Lyft is giving 1.5 million credits for free or discounted rides to people who need them in Black communities in new program called the LyftUp Access Alliance. Lyft’s existing program LyftUp has been partnering with community nonprofits to provide free and discounted rides to people who need them. The announcement came in the same week that Lyft, and Uber, were ordered by a California judge to begin treating drivers as employees rather than contractors, a decision both companies will certainly appeal.

LyftUp Access Alliance expands that program and is partnering with nonprofits that serve Black communities. Valerie Jarrett, former senior advisor in the Obama Administration, will chair the new alliance. She is already a Lyft board member.

Getting to a job interview or doctor’s appointment may not seem like a big deal, but it can be a very big deal if you don’t have a car, can’t afford a taxi or rideshare, and live in a community that is underserved by public transportation, often called a “transit desert.” That’s the problem LyftUp set out to fix, and it’s particularly dire in many Black communities, according to Anthony Foxx, Lyft’s chief policy officer and former U.S. Secretary of Transportation.

Depression-era unemployment. 

Black communities have been especially hard-hit by the current pandemic, both in terms of illness and death, and in terms of economic impact. “Unemployment has reached Depression-era levels in predominantly Black neighborhoods such as the South Side of Chicago,” he explained at a virtual event announcing the new program. “Unemployment for Chicago overall is 15.6 percent, but in the South Side it’s more than double that.”

These neighborhoods are transit deserts, he added. Forty percent of Lyft rides either start or end in a poor community, he said, and help getting from point A to point B can make a big difference. That was the case for one woman who took a LyftUp ride from a homeless shelter to a job interview, got the job, and has now saved up enough to buy a home of her own.

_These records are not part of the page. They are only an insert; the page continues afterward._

(** * Stock-Sense: the KSE-30 prediction core, embedded in Rocq

    A shallow embedding of the two predictor classes of the repository,
    [HybridEnsemblePredictor] (Model/kse_hybrid_ensemble.py) and
    [KSEStockPredictor] (stockSense-model/kse_stock_model.py): the indicator
    helpers, the regime detector, the confidence score, the signal state
    machine, and the [predict] / [predict_all] drivers.

    Numbers.  Python and numpy compute on binary64 floats.  A float is
    modelled by [fval]: a finite value is an exact rational, and the three
    special values (the two infinities and NaN) follow IEEE 754.  Rounding,
    overflow and the sign of zero are not modelled; decimal literals of the
    source ([1.2], [0.4], [1e-10]) are read as the rationals they denote.
    Comparisons with NaN are false, numpy division by zero yields an
    infinity or NaN, and division of Python floats by zero raises
    [ZeroDivisionError], as in the source language. *)

From Stdlib Require Import QArith Qround Qabs Qminmax Lqa Lia ZArith String List.
From stdpp Require Import gmap strings list fin_maps sorting pretty.

Open Scope Q_scope.

(* ===================================================================== *)
(** * Numbers *)
(* ===================================================================== *)

Inductive fval : Type :=
| Num (q : Q)
| PInf
| NInf
| NaN.

Definition Qltb (x y : Q) : bool := negb (Qle_bool y x).
Definition Qzerob (x : Q) : bool := Qeq_bool x 0.

(** Sign of a value that is not NaN: -1, 0 or 1. *)
Definition fsign (v : fval) : Z :=
  match v with
  | Num q => Z.sgn (Qnum q)
  | PInf => 1
  | NInf => -1
  | NaN => 0
  end.

(** The infinity of a given sign; sign 0 is the invalid operation. *)
Definition inf_of_sign (s : Z) : fval :=
  match s with
  | Zpos _ => PInf
  | Zneg _ => NInf
  | Z0 => NaN
  end.

Definition fneg (a : fval) : fval :=
  match a with
  | Num x => Num (- x)
  | PInf => NInf
  | NInf => PInf
  | NaN => NaN
  end.

Definition fadd (a b : fval) : fval :=
  match a, b with
  | NaN, _ | _, NaN => NaN
  | Num x, Num y => Num (x + y)
  | PInf, NInf | NInf, PInf => NaN
  | PInf, _ | _, PInf => PInf
  | NInf, _ | _, NInf => NInf
  end.

Definition fsub (a b : fval) : fval := fadd a (fneg b).

Definition fmul (a b : fval) : fval :=
  match a, b with
  | NaN, _ | _, NaN => NaN
  | Num x, Num y => Num (x * y)
  | _, _ => inf_of_sign (fsign a * fsign b)
  end.

(** numpy / pandas division: never raises. *)
Definition fdiv (a b : fval) : fval :=
  match a, b with
  | NaN, _ | _, NaN => NaN
  | Num x, Num y => if Qzerob y then inf_of_sign (fsign a) else Num (x / y)
  | Num _, _ => Num 0
  | _, Num y => if Qzerob y then a else inf_of_sign (fsign a * fsign b)
  | _, _ => NaN
  end.

Definition fabs (a : fval) : fval :=
  match a with
  | Num x => Num (Qabs x)
  | PInf | NInf => PInf
  | NaN => NaN
  end.

(** [a < b]; false as soon as one side is NaN. *)
Definition flt (a b : fval) : bool :=
  match a, b with
  | NaN, _ | _, NaN => false
  | Num x, Num y => Qltb x y
  | NInf, NInf | PInf, _ | _, NInf => false
  | _, _ => true
  end.

Definition fgt (a b : fval) : bool := flt b a.

Definition isnan (a : fval) : bool :=
  match a with NaN => true | _ => false end.

Definition isinf (a : fval) : bool :=
  match a with PInf | NInf => true | _ => false end.

(** Python's builtin [min(a, b)] and [max(a, b)] on two arguments: the
    first argument is kept unless the second compares strictly below
    (above) it. *)
Definition py_min (a b : fval) : fval := if flt b a then b else a.
Definition py_max (a b : fval) : fval := if fgt b a then b else a.

(** Rounding to the nearest integer, ties to even. *)
Definition round_half_even (x : Q) : Z :=
  let n := Qfloor x in
  let r := x - inject_Z n in
  if Qltb r (1 # 2) then n
  else if Qltb (1 # 2) r then (n + 1)%Z
  else if Z.even n then n else (n + 1)%Z.

(** The idealised [round(a, digits)]. *)
Definition round_dec (digits : nat) (a : fval) : fval :=
  let unit := inject_Z (10 ^ Z.of_nat digits) in
  match a with
  | Num x => Num (inject_Z (round_half_even (x * unit)) / unit)
  | _ => a
  end.

Declare Scope fval_scope.
Delimit Scope fval_scope with F.
Bind Scope fval_scope with fval.
Infix "+" := fadd : fval_scope.
Infix "-" := fsub : fval_scope.
Infix "*" := fmul : fval_scope.
Infix "/" := fdiv : fval_scope.
Notation "- x" := (fneg x) : fval_scope.
Infix "<?" := flt : fval_scope.
Infix ">?" := fgt : fval_scope.

(** A rational literal as a float. *)
Coercion Num : Q >-> fval.

(* ===================================================================== *)
(** * Exceptions *)
(* ===================================================================== *)

Inductive exn : Type :=
| ValueError (msg : string)
| KeyError (key : string)
| IndexError
| ZeroDivisionError.

Inductive result (A : Type) : Type :=
| Ok (a : A)
| Raise (e : exn).
Arguments Ok {A} a.
Arguments Raise {A} e.

(** The error monad; [x ← m; k] is stdpp's notation for bind. *)
#[global] Instance result_ret : MRet result := fun A a => Ok a.
#[global] Instance result_bind : MBind result := fun A B k m =>
  match m with
  | Ok a => k a
  | Raise e => Raise e
  end.

(** Division of two Python floats. *)
Definition py_div (a b : fval) : result fval :=
  match b with
  | Num y => if Qzerob y then Raise ZeroDivisionError else Ok (a / b)%F
  | _ => Ok (a / b)%F
  end.

(** [str(e)]: the message carried by the exception. *)
Definition str_of_exn (e : exn) : string :=
  match e with
  | ValueError msg => msg
  | KeyError key => ("'" ++ key ++ "'")%string
  | IndexError => "single positional indexer is out-of-bounds"
  | ZeroDivisionError => "float division by zero"
  end.

(* ===================================================================== *)
(** * Series: the pandas operations the source uses *)
(* ===================================================================== *)

(** A pandas Series of floats, indexed 0 .. n-1. *)
Abbreviation Series := (list fval).

(** [s.shift(n)] for [n >= 0]: [n] undefined values in front, same length. *)
Definition shift (n : nat) (s : Series) : Series :=
  take (length s) (replicate n NaN ++ s).

(** [s.shift(-n)]: the first [n] values dropped, undefined values behind. *)
Definition shift_back (n : nat) (s : Series) : Series :=
  drop n s ++ replicate (n `min` length s) NaN.

(** [s.diff(n)]. *)
Definition diff (n : nat) (s : Series) : Series := zip_with fsub s (shift n s).

(** [s.pct_change(n)] on a series without missing values: [s / s.shift(n) - 1]. *)
Definition pct_change (n : nat) (s : Series) : Series :=
  (λ r, r - 1)%F <$> zip_with fdiv s (shift n s).

(** [s.fillna(v)]. *)
Definition fillna (v : fval) (s : Series) : Series :=
  (λ x, if isnan x then v else x) <$> s.

(** [s.where(cond, other)] and [np.where(cond, s, other)], with the
    condition a test on the value itself. *)
Definition where_ (cond : fval → bool) (other : fval) (s : Series) : Series :=
  (λ x, if cond x then x else other) <$> s.

(** The trailing window of [rolling(w, min_periods=1)] at position [i]:
    positions [i+1-w .. i], cut at the start of the series. *)
Definition window {A} (w i : nat) (s : list A) : list A :=
  drop (S i - w) (take (S i) s).

Definition rolling (w : nat) (agg : list fval → fval) (s : Series) : Series :=
  imap (λ i _, agg (window w i s)) s.

(** The observations of a window: pandas skips NaN. *)
Definition valid (win : list fval) : list fval :=
  filter (λ v, isnan v = false) win.

Definition fsum (l : list fval) : fval := foldl fadd (Num 0) l.
Definition fcount (l : list fval) : fval := Num (inject_Z (Z.of_nat (length l))).

(** Aggregations with [min_periods=1]: undefined only without observation. *)
Definition mean_agg (win : list fval) : fval :=
  match valid win with
  | [] => NaN
  | vs => (fsum vs / fcount vs)%F
  end.

Definition sum_agg (win : list fval) : fval :=
  match valid win with
  | [] => NaN
  | vs => fsum vs
  end.

Definition min_agg (win : list fval) : fval :=
  match valid win with
  | [] => NaN
  | v :: vs => foldl (λ m x, if (x <? m)%F then x else m) v vs
  end.

Definition max_agg (win : list fval) : fval :=
  match valid win with
  | [] => NaN
  | v :: vs => foldl (λ m x, if (x >? m)%F then x else m) v vs
  end.

Definition rolling_mean (w : nat) : Series → Series := rolling w mean_agg.
Definition rolling_sum (w : nat) : Series → Series := rolling w sum_agg.
Definition rolling_min (w : nat) : Series → Series := rolling w min_agg.
Definition rolling_max (w : nat) : Series → Series := rolling w max_agg.

(** Element-wise arithmetic of two series and of a series with a scalar. *)
Definition sadd (a b : Series) : Series := zip_with fadd a b.
Definition ssub (a b : Series) : Series := zip_with fsub a b.
Definition smul (a b : Series) : Series := zip_with fmul a b.
Definition sdiv (a b : Series) : Series := zip_with fdiv a b.
Definition sabs (a : Series) : Series := fabs <$> a.
Definition sneg (a : Series) : Series := fneg <$> a.

(** [(a <= b)] on floats; false as soon as one side is NaN. *)
Definition fleb (a b : fval) : bool :=
  match a, b with
  | NaN, _ | _, NaN => false
  | _, _ => negb (flt b a)
  end.

(** [np.sign]. *)
Definition np_sign (a : fval) : fval :=
  match a with
  | NaN => NaN
  | _ => Num (inject_Z (fsign a))
  end.

(** [s.clip(lo, hi)]; an undefined value stays undefined. *)
Definition clip (lo hi : fval) (s : Series) : Series :=
  (λ x, if (x <? lo)%F then lo else if (x >? hi)%F then hi else x) <$> s.

(** [(cond).astype(int)]. *)
Definition as_int (b : bool) : fval := if b then 1 else 0.

(** [s.ewm(span=span, adjust=False).mean()] on a series without missing
    values: [y0 = x0], [y_t = (1 - a) y_(t-1) + a x_t] with [a = 2 / (span + 1)]. *)
Fixpoint ewm_from (alpha prev : fval) (s : Series) : Series :=
  match s with
  | [] => []
  | x :: rest =>
      let y := ((1 - alpha) * prev + alpha * x)%F in
      y :: ewm_from alpha y rest
  end.

Definition ewm_mean (span : nat) (s : Series) : Series :=
  match s with
  | [] => []
  | x :: rest => x :: ewm_from (2 / (Num (inject_Z (Z.of_nat span)) + 1))%F x rest
  end.

(* ===================================================================== *)
(** * Scalers *)
(* ===================================================================== *)

(** [sklearn.preprocessing.StandardScaler], one mean and scale per column
    of the matrix it was fitted on. *)
Module StandardScaler.
Record t : Type := { mean_ : list fval; scale_ : list fval }.

(** [transform(X)], [X] given by its columns.  The input validation of
    sklearn lets NaN through and refuses an infinity; the number of columns
    has to be the fitted one. *)
Definition transform (sc : t) (X : list Series) : result (list Series) :=
  if existsb (existsb isinf) X then
    Raise (ValueError "Input X contains infinity or a value too large")
  else if decide (length X = length (mean_ sc)) then
    Ok (zip_with (λ column '(m, d), (λ x, (x - m) / d)%F <$> column)
          X (zip (mean_ sc) (scale_ sc)))
  else Raise (ValueError "X has a different number of features than the scaler").
End StandardScaler.

(** [sklearn.preprocessing.MinMaxScaler] on the single price column. *)
Module MinMaxScaler.
Record t : Type := { min_ : fval; scale_ : fval }.

(** [transform(X)]; sklearn refuses an infinity and an array without a
    sample. *)
Definition transform (sc : t) (X : Series) : result Series :=
  if existsb isinf X then
    Raise (ValueError "Input X contains infinity or a value too large")
  else
    match X with
    | [] => Raise (ValueError "Found array with 0 sample(s)")
    | _ => Ok ((λ x, x * scale_ sc + min_ sc)%F <$> X)
    end.

Definition inverse_transform (sc : t) (x : fval) : fval :=
  ((x - min_ sc) / scale_ sc)%F.
End MinMaxScaler.

(* ===================================================================== *)
(** * Library kernels *)
(* ===================================================================== *)

(** The pandas / numpy operations whose values are not rational: they are
    taken as given, one function per operation.
    - [rolling_std w s]  is  [s.rolling(w, min_periods=1).std()],
    - [rolling_skew w s] is  [s.rolling(w, min_periods=1).skew()],
    - [rolling_kurt w s] is  [s.rolling(w, min_periods=1).kurt()],
    - [np_log s]         is  [np.log(s)],
    - [standard_scaler_fit X] is [StandardScaler().fit(X)], [X] by columns. *)
Class Kernels : Type := {
  rolling_std : nat → Series → Series;
  rolling_skew : nat → Series → Series;
  rolling_kurt : nat → Series → Series;
  np_log : Series → Series;
  standard_scaler_fit : list Series → StandardScaler.t
}.

(* ===================================================================== *)
(** * Frames *)
(* ===================================================================== *)

(** One daily bar of the history, as [load_data] reads it: finite numbers.
    (The constant [Ticker] column of a per-symbol frame is left out.) *)
Record Bar : Type := {
  Date : Z;
  Open : Q;
  High : Q;
  Low : Q;
  Close : Q;
  Volume : Q
}.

For this initiative, Lyft is partnering with the Urban League and a wide range of other nonprofits serving Black communities, including the My Brother’s Keeper Alliance, part of the Obama Foundation, and the NAACP. These partners will also work with the LyftUp Access Alliance to provide access to other essential services such as healthcare and job resources.

Providing free and discounted rides in underserved Black communities — and letting the organizations already working in those communities distribute those rides to those who need them most is the right thing to do and may have a meaningful impact on people’s lives. It’s also a smart move at a time when all the headlines about Lyft (and its rival Uber) are all about the rideshare companies ongoing insistence on treating drivers as contractors rather than employees. It’s an example for every company on how to create goodwill, because you never know when you might need it.